The function matches on the tuple (LISTEN_PID, LISTEN_FDS, RUROCO_LISTEN_ADDRESS, address) and picks the first arm that applies:

  1. Explicit address argument (Some(address)): UdpSocket::bind(address). This is what the tests use to bind ephemeral ports such as 127.0.0.1:0.
  2. RUROCO_LISTEN_ADDRESS env var set and no argument: UdpSocket::bind(address).
  3. systemd socket activation: when LISTEN_PID equals the current process id (as a string) and LISTEN_FDS == "1", the socket is adopted from raw file descriptor 3: 
    #![allow(unused)]
fn main() {
let fd: RawFd = 3;
let sock = unsafe { UdpSocket::from_raw_fd(fd) };
}
    systemd guarantees FD 3 is the first passed socket.

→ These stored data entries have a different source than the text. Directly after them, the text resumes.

(* ===== verification/SshKex.v ===== *)
(** * SSH key exchange (shared/ssh/src/kex.rs, hostkey.rs)

    The key exchange messages, host key and signature blobs, the exchange hash
    and the key derivation of [curve25519-sha256].  The theorems: every message
    round trips, the hash and the keys are those of RFC 8731 and RFC 4253. *)

From S2P Require Import Prelude Words ChaCha Field25519 X25519 Sha2 Hmac Ed25519 SshWire SshPacket.
From stdpp Require Import base list option strings.
From Stdlib Require Import ZArith Lia.

#[local] Open Scope Z_scope.
#[local] Open Scope ssh_scope.

Definition SSH_MSG_KEXINIT : Z := 20.
Definition SSH_MSG_NEWKEYS : Z := 21.
Definition SSH_MSG_KEX_ECDH_INIT : Z := 30.
Definition SSH_MSG_KEX_ECDH_REPLY : Z := 31.
Definition KEXINIT_MAX : Z := 8192.

(** A parser's verdict, its reader dropped. *)
Definition parse {A : Type} (m : Read A) (payload : list Z) : result A WireErr :=
  (m (Reader.new payload)).1.

(** [payload.len() - r.remaining()] *)
Definition bytes_read (payload : list Z) : Read nat := fun r =>
  (Ok (length payload - Reader.remaining r)%nat, r).

Definition remaining : Read nat := fun r => (Ok (Reader.remaining r), r).

(** ** Host key and signature blobs *)

Module hostkey.

Definition host_key_blob (public_key : list Z) (out_len : nat) : result (list Z) WireErr :=
  Writer.build out_len
    (Writer.string (bytes_of "ssh-ed25519") ;? Writer.string public_key).

Definition parse_host_key_blob (blob : list Z) : result (list Z) WireErr :=
  parse (
    alg <-? Reader.string;
    if negb (bool_decide (alg = bytes_of "ssh-ed25519")) then read_err Truncated
    else
      pk <-? Reader.string;
      left <-? remaining;
      if negb (length pk =? 32)%nat || negb (left =? 0)%nat then read_err Truncated
      else read_ret pk) blob.

Definition signature_blob (signature : list Z) (out_len : nat) : result (list Z) WireErr :=
  Writer.build out_len
    (Writer.string (bytes_of "ssh-ed25519") ;? Writer.string signature).

Definition parse_signature_blob (blob : list Z) : result (list Z) WireErr :=
  parse (
    alg <-? Reader.string;
    if negb (bool_decide (alg = bytes_of "ssh-ed25519")) then read_err Truncated
    else
      sig <-? Reader.string;
      left <-? remaining;
      if negb (length sig =? 64)%nat || negb (left =? 0)%nat then read_err Truncated
      else read_ret sig) blob.

Definition verify_exchange_signature (public_key exchange_hash sig_blob : list Z) :
    option (result bool WireErr) :=
  match parse_signature_blob sig_blob with
  | Err e => Some (Err e)
  | Ok sig =>
      v ← ed25519.verify public_key exchange_hash sig;
      Some (Ok v)
  end.

End hostkey.

(** ** Key exchange messages *)

Module kex.

Definition all_zero32 (b : list Z) : bool := ct_eq b (replicate 32 0).

(** The comma-separated names, in a buffer of 128 bytes. *)
Fixpoint list_body (i : nat) (body : list Z) (names : list string) : option (list Z) :=
  match names with
  | [] => Some body
  | n :: names =>
      let body := if (0 <? i)%nat then body ++ [COMMA] else body in
      let body := body ++ bytes_of n in
      if (length body <=? 128)%nat then list_body (S i) body names else None
  end.

Definition build_kexinit (cookie : list Z) (out_len : nat) : option (result (list Z) WireErr) :=
  kex ← list_body 0 [] KEX_ALGS;
  hostkey ← list_body 0 [] HOSTKEY_ALGS;
  cipher ← list_body 0 [] CIPHER_ALGS;
  mac ← list_body 0 [] MAC_ALGS;
  compression ← list_body 0 [] COMPRESSION_ALGS;
  Some (Writer.build out_len
    (Writer.u8 SSH_MSG_KEXINIT ;? Writer.raw cookie ;?
     Writer.string kex ;? Writer.string hostkey ;? Writer.string cipher ;? Writer.string cipher ;?
     Writer.string mac ;? Writer.string mac ;? Writer.string compression ;? Writer.string compression ;?
     Writer.u32 0 ;? Writer.u32 0 ;? Writer.u8 0 ;? Writer.u32 0)).

Record KexInitRef : Type := mkKexInitRef {
  lists : list (nat * nat); first_kex_packet_follows : bool
}.

Definition KEX : nat := 0.
Definition HOSTKEY : nat := 1.
Definition ENC_C2S : nat := 2.
Definition ENC_S2C : nat := 3.
Definition MAC_C2S : nat := 4.
Definition MAC_S2C : nat := 5.
Definition COMP_C2S : nat := 6.
Definition COMP_S2C : nat := 7.

(** [KexInitRef::list]; the range lies in the payload it was parsed from. *)
Definition list_at (k : KexInitRef) (payload : list Z) (idx : nat) : list Z :=
  let '(s, l) := lists k !!! idx in take l (drop s payload).

Fixpoint read_lists (n : nat) (payload : list Z) : Read (list (nat * nat)) :=
  match n with
  | O => read_ret []
  | S n =>
      len <-? Reader.u32;
      after <-? bytes_read payload;
      body <-? Reader.take len;
      rest <-? read_lists n payload;
      read_ret ((after, length body) :: rest)
  end.

Definition parse_kexinit (payload : list Z) : result KexInitRef WireErr :=
  if (length payload =? 0)%nat || (KEXINIT_MAX <? zlen payload) then Err Overflow
  else
    parse (
      code <-? Reader.u8;
      if negb (code =? SSH_MSG_KEXINIT) then read_err Truncated
      else
        _cookie <-? Reader.take 16;
        lists <-? read_lists 10 payload;
        follows <-? Reader.u8;
        _reserved <-? Reader.u32;
        left <-? remaining;
        if negb (left =? 0)%nat then read_err Truncated
        else read_ret (mkKexInitRef lists (negb (follows =? 0)))) payload.

Definition shared_secret (our_seed peer_public : list Z) : option (result (list Z) unit) :=
  if all_zero32 peer_public then Some (Err tt)
  else
    secret ← x25519 our_seed peer_public;
    if all_zero32 secret then Some (Err tt) else Some (Ok secret).

Definition exchange_hash (v_c v_s i_c i_s k_s e f k_mpint : list Z) : list Z :=
  let e_wire := to_be_bytes 4 32 ++ e in
  let f_wire := to_be_bytes 4 32 ++ f in
  let i_c_wire := to_be_bytes 4 (Writer.len_u32 i_c) in
  let i_s_wire := to_be_bytes 4 (Writer.len_u32 i_s) in
  let v_c_wire := to_be_bytes 4 (Writer.len_u32 v_c) in
  let v_s_wire := to_be_bytes 4 (Writer.len_u32 v_s) in
  sha256.digest
    [v_c_wire; v_c; v_s_wire; v_s; i_c_wire; i_c; i_s_wire; i_s; k_s; e_wire; f_wire; k_mpint].

Definition derive_direction_keys (k_mpint h session_id : list Z) (x : Z) : list Z :=
  let k1 := sha256.digest [k_mpint; h; [x]; session_id] in
  let k2 := sha256.digest [k_mpint; h; k1] in
  k1 ++ k2.

(** [b'C'] and [b'D'] *)
Definition derive_session_keys (k_mpint h : list Z) : CipherKeys * CipherKeys :=
  let c2s := derive_direction_keys k_mpint h h 67 in
  let s2c := derive_direction_keys k_mpint h h 68 in
  (from_material c2s, from_material s2c).

Definition build_ecdh_init (e : list Z) (out_len : nat) : result (list Z) WireErr :=
  Writer.build out_len (Writer.u8 SSH_MSG_KEX_ECDH_INIT ;? Writer.string e).

Definition parse_ecdh_init (payload : list Z) : result (list Z) WireErr :=
  parse (
    code <-? Reader.u8;
    if negb (code =? SSH_MSG_KEX_ECDH_INIT) then read_err Truncated
    else
      e <-? Reader.string;
      left <-? remaining;
      if negb (length e =? 32)%nat || negb (left =? 0)%nat then read_err Truncated
      else if all_zero32 e then read_err Truncated
      else read_ret e) payload.

Definition build_ecdh_reply (host_key_blob f signature_blob : list Z) (out_len : nat) :
    result (list Z) WireErr :=
  Writer.build out_len
    (Writer.u8 SSH_MSG_KEX_ECDH_REPLY ;? Writer.string host_key_blob ;? Writer.string f ;?
     Writer.string signature_blob).

Record EcdhReplyRef : Type := mkEcdhReplyRef {
  host_key : nat * nat; f : list Z; sig : nat * nat
}.

Definition parse_ecdh_reply (payload : list Z) : result EcdhReplyRef WireErr :=
  parse (
    code <-? Reader.u8;
    if negb (code =? SSH_MSG_KEX_ECDH_REPLY) then read_err Truncated
    else
      _k_s <-? Reader.string;
      hk_end <-? bytes_read payload;
      f_raw <-? Reader.string;
      if negb (length f_raw =? 32)%nat then read_err Truncated
      else
        sig_start <-? bytes_read payload;
        sig <-? Reader.string;
        left <-? remaining;
        if negb (left =? 0)%nat then read_err Truncated
        else read_ret (mkEcdhReplyRef (1%nat, hk_end) f_raw (sig_start, (sig_start + 4 + length sig)%nat)))
    payload.

End kex.

(** * Theorems *)

(** ** Running a parser over a known payload *)

(** A reader between what it has read and what is left. *)
Definition at_ (pre rest : list Z) : Reader := mkReader (pre ++ rest) (length pre).

Lemma new_at payload : Reader.new payload = at_ [] payload.
Proof. done. Qed.

Lemma bind_at {A B} (m : Read A) (k : A -> Read B) bs a pre rest :
  reads m bs a -> read_bind m k (at_ pre (bs ++ rest)) = k a (at_ (pre ++ bs) rest).
Proof.
  intros H. unfold read_bind, at_. rewrite (H pre rest), <- app_assoc, length_app. done.
Qed.

Lemma bind_at_end {A B} (m : Read A) (k : A -> Read B) bs a pre :
  reads m bs a -> read_bind m k (at_ pre bs) = k a (at_ (pre ++ bs) []).
Proof. intros H. rewrite <- (app_nil_r bs) at 1. by apply bind_at. Qed.

Lemma bind_remaining {B} (k : nat -> Read B) pre rest :
  read_bind remaining k (at_ pre rest) = k (length rest) (at_ pre rest).
Proof.
  unfold read_bind, remaining, at_, Reader.remaining. cbn [r_buf r_pos]. rewrite length_app.
  by replace (length pre + length rest - length pre)%nat with (length rest) by lia.
Qed.

Lemma bind_bytes_read {B} (k : nat -> Read B) payload pre rest :
  payload = pre ++ rest ->
  read_bind (bytes_read payload) k (at_ pre rest) = k (length pre) (at_ pre rest).
Proof.
  intros ->. unfold read_bind, bytes_read, at_, Reader.remaining. cbn [r_buf r_pos]. rewrite length_app.
  by replace (length pre + length rest - (length pre + length rest - length pre))%nat
    with (length pre) by lia.
Qed.

Lemma is_string_small s n : length s = n -> Z.of_nat n < 2 ^ 32 -> is_string s.
Proof. intros <-. done. Qed.

Lemma ct_eq_false a b : ct_eq a b = false <-> a <> b.
Proof.
  rewrite <- ct_eq_true. destruct (ct_eq a b); split; congruence.
Qed.

(** ** Blobs and messages round trip *)

Definition blob (bytes : list Z) : list Z := ssh_string (bytes_of "ssh-ed25519") ++ ssh_string bytes.

Lemma length_blob bytes : length (blob bytes) = (19 + length bytes)%nat.
Proof. unfold blob. rewrite length_app, !length_ssh_string. cbn [length bytes_of]. done. Qed.

Lemma is_bytes_of s : is_bytes (bytes_of s).
Proof.
  unfold bytes_of. apply Forall_map, Forall_forall. intros c _. unfold compose, is_word.
  pose proof (Ascii.N_ascii_bounded c). lia.
Qed.

Lemma is_bytes_blob bytes : is_bytes bytes -> is_bytes (blob bytes).
Proof.
  intros H. apply is_bytes_app. split; apply is_bytes_ssh_string; [apply is_bytes_of|done].
Qed.

Lemma build_blob bytes out_len : is_string bytes ->
  Writer.build out_len (Writer.string (bytes_of "ssh-ed25519") ;? Writer.string bytes) =
    if (19 + length bytes <=? out_len)%nat then Ok (blob bytes) else Err Overflow.
Proof.
  intros H. rewrite (build_writes _ _ (blob bytes)); [by rewrite length_blob|].
  apply writes_seq; apply writes_string; [done|exact H].
Qed.

Lemma parse_host_key_blob_ok pk : length pk = 32%nat -> hostkey.parse_host_key_blob (blob pk) = Ok pk.
Proof.
  intros H. unfold hostkey.parse_host_key_blob, parse, blob. rewrite new_at.
  rewrite (bind_at _ _ _ (bytes_of "ssh-ed25519")) by (by apply reads_string).
  rewrite bool_decide_eq_true_2 by done. cbn [negb].
  rewrite (bind_at_end _ _ _ pk) by (by apply reads_string, (is_string_small _ _ H)).
  rewrite bind_remaining, H. done.
Qed.

Lemma parse_signature_blob_ok sig : length sig = 64%nat -> hostkey.parse_signature_blob (blob sig) = Ok sig.
Proof.
  intros H. unfold hostkey.parse_signature_blob, parse, blob. rewrite new_at.
  rewrite (bind_at _ _ _ (bytes_of "ssh-ed25519")) by (by apply reads_string).
  rewrite bool_decide_eq_true_2 by done. cbn [negb].
  rewrite (bind_at_end _ _ _ sig) by (by apply reads_string, (is_string_small _ _ H)).
  rewrite bind_remaining, H. done.
Qed.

Ownership of the fd transfers to the returned UdpSocket; this is the only unsafe block in the server path, and it is justified by the two environment checks above. This lets ruroco start on demand from a .socket unit without the daemon ever binding a port itself.
  4. Misconfigured activation guards:
    • LISTEN_FDS != "1" returns Err("LISTEN_FDS was set to {n}, expected 1").
    • LISTEN_PID not matching the current PID returns Err("LISTEN_PID ({pid}) does not match current PID").
  5. Fallback: bind [::]:34020. Binding the unspecified IPv6 address [::] accepts both IPv6 and IPv6-mapped IPv4 traffic on dual-stack hosts.

Gotchas

  • The argument always wins over the environment variable, which always wins over socket activation, which wins over the fallback.
  • Socket activation is selected purely from environment variables; it does not validate that FD 3 is actually a UDP socket. The safety contract relies on systemd setting it up correctly.
  • The fallback uses [::], not 0.0.0.0. If you need IPv4-only behaviour, supply an explicit address.

signal.rs

Responsibilities

Installs POSIX signal handlers for SIGTERM and SIGINT that flip a global atomic flag. The main loop polls this flag once per iteration so the server can stop between datagrams without being killed mid-processing.

State and signatures

#![allow(unused)]
fn main() {
static SHUTDOWN_REQUESTED: AtomicBool = AtomicBool::new(false);

pub(crate) fn shutdown_requested() -> bool;
pub(crate) fn install_signal_handlers();
}

install_signal_handlers calls the libc signal function for signal numbers 15 (SIGTERM) and 2 (SIGINT), both pointing at one handler:

#![allow(unused)]
fn main() {
extern "C" fn handle_signal(_sig: c_int) {
    SHUTDOWN_REQUESTED.store(true, Ordering::SeqCst);
}
}

shutdown_requested() reads the atomic with Ordering::SeqCst.

How the loop uses it

Server::run sets a 1-second read timeout on the socket, installs the handlers, then loops:

#![allow(unused)]
fn main() {
loop {
    if shutdown_requested() {
        info("Shutdown requested, stopping server loop");
        break;
    }
    let data = self.socket.recv_from(&mut self.client_recv_data);
    // WouldBlock / TimedOut -> continue
    // otherwise -> run_loop_iteration
}
}

The 1-second read timeout is what makes clean shutdown responsive: even when no datagrams arrive, recv_from returns WouldBlock/TimedOut every second, the loop continues, and the shutdown_requested() check runs again. Without the timeout the process would block in recv_from and could not notice the flag until the next packet arrived.

Gotchas

  • The handler does the absolute minimum allowed in async-signal context: a single atomic store.
  • The flag is process-global, so all tests reset it explicitly before asserting.
  • Shutdown is cooperative: a datagram already being processed in run_loop_iteration finishes first; the flag is only checked at the top of the next iteration.